Voici la nouvelle étoile tourangelle, à peine vingt ans, prénommée Suzanne, étudiante aux Beaux-Arts, et qui a fait d’un petit Casio son instrument de prédilection (mais pas que puisqu’elle joue de presque tout).

Cette jeune musicienne hyperactive incarne une sorte de coolitude bienvenue dans un environnement qui formate les sons et les manières. Après un EP paru en janvier (Unfinished Casio Songs), Suzanne Landier a sorti YES, une ballade lo-fi électro qu’elle dévoile ci-dessous dans un clip tourné par Louis Guattari sur l’un des tapis roulants de la station de métro Montparnasse – Bienvenüe.

Suzanne débutera le 13 juin sa tournée intergalactique potentielle au Café de Paris. Si vous avez envie de la booker sur le parcours qui la conduira à Lyon au cœur de l’été, n’hésitez pas à la contacter.

Le Scopitone de la semaine

The Delgados – Under Canvas Under Wraps

Printemps 1996: The Delgados est depuis plus d’un an déjà un foutu groupe à singles dont chaque livraison sur les meilleurs (micro)-labels indés du moment suscite un enthousiasme débordant chez les fans de plus en plus nombreux de cette nouvelle bande de l’inépuisable scène de Glasgow qui verra éclore entre-autres les oubliables Bis mais surtout Mogwai et Arab Strap. Jamais mieux servi que par soi-même, le groupe vient de créer son propre label Chemikal Underground.
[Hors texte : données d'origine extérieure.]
(** The parent waits when its child exits with status 42; the first process,
    which has no parent on the list, exits while its child is READY. *)
Lemma exit_process_correct_witness :
  (∃ s1, exit_process 42 demo3 = schedule s1 ∧ state_of s1 (PStatic 0) = Some PROC_ZOMBIE ∧
         state_of demo3 (PHeap 0) = Some PROC_BLOCKED ∧ state_of s1 (PHeap 0) = Some PROC_READY) ∧
  (∃ s1, exit_process 1 demo2 = schedule s1 ∧ state_of s1 (PHeap 0) = Some PROC_ZOMBIE ∧
         procs s1 !! PStatic 0 = procs demo2 !! PStatic 0).
Proof.
  split.
  - destruct (procs demo3 !! PStatic 0) as [pr|] eqn:Hpr; [|vm_compute in Hpr; discriminate Hpr].
    destruct (exit_process_correct [] demo3 42 (PStatic 0) pr (the_list demo3) demo3_reach)
      as (s1 & H1 & _ & (pr2 & H2 & H3 & _) & H4); [vm_compute; reflexivity|exact Hpr|exact on_list_demo3|].
    exists s1. split; [exact H1|]. split; [by rw /state_of H2 /= H3|]. split; [vm_compute; reflexivity|].
    rw /state_of H4; [discriminate|]. assert (pr = default pr (procs demo3 !! PStatic 0)) as -> by (by rw Hpr).
    clear. vm_compute. reflexivity.
  - destruct (procs demo2 !! PHeap 0) as [pr|] eqn:Hpr; [|vm_compute in Hpr; discriminate Hpr].
    destruct (exit_process_correct [] demo2 1 (PHeap 0) pr (the_list demo2) demo2_reach)
      as (s1 & H1 & _ & (pr2 & H2 & H3 & _) & H4); [vm_compute; reflexivity|exact Hpr|exact on_list_demo2|].
    exists s1. split; [exact H1|]. split; [by rw /state_of H2 /= H3|].
    rw H4; [discriminate|]. assert (pr = default pr (procs demo2 !! PHeap 0)) as -> by (by rw Hpr).
    clear. vm_compute. reflexivity.
Defined.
L’aventure est en marche et se poursuit encore, fringuante sous la direction de Paul Savage, batteur des Delgados et ingénieur du son désormais renommé au sein du propre studio du label, chem19. En attendant, le groupe mené par Alun Woodward et Emma Pollock s’apprête à sortir son premier album, Domestiques à l’automne 1996 et essaime des singles tonitruants comme cet excellent Under Canvas Under Wraps qui aura la charge d’ouvrir le disque.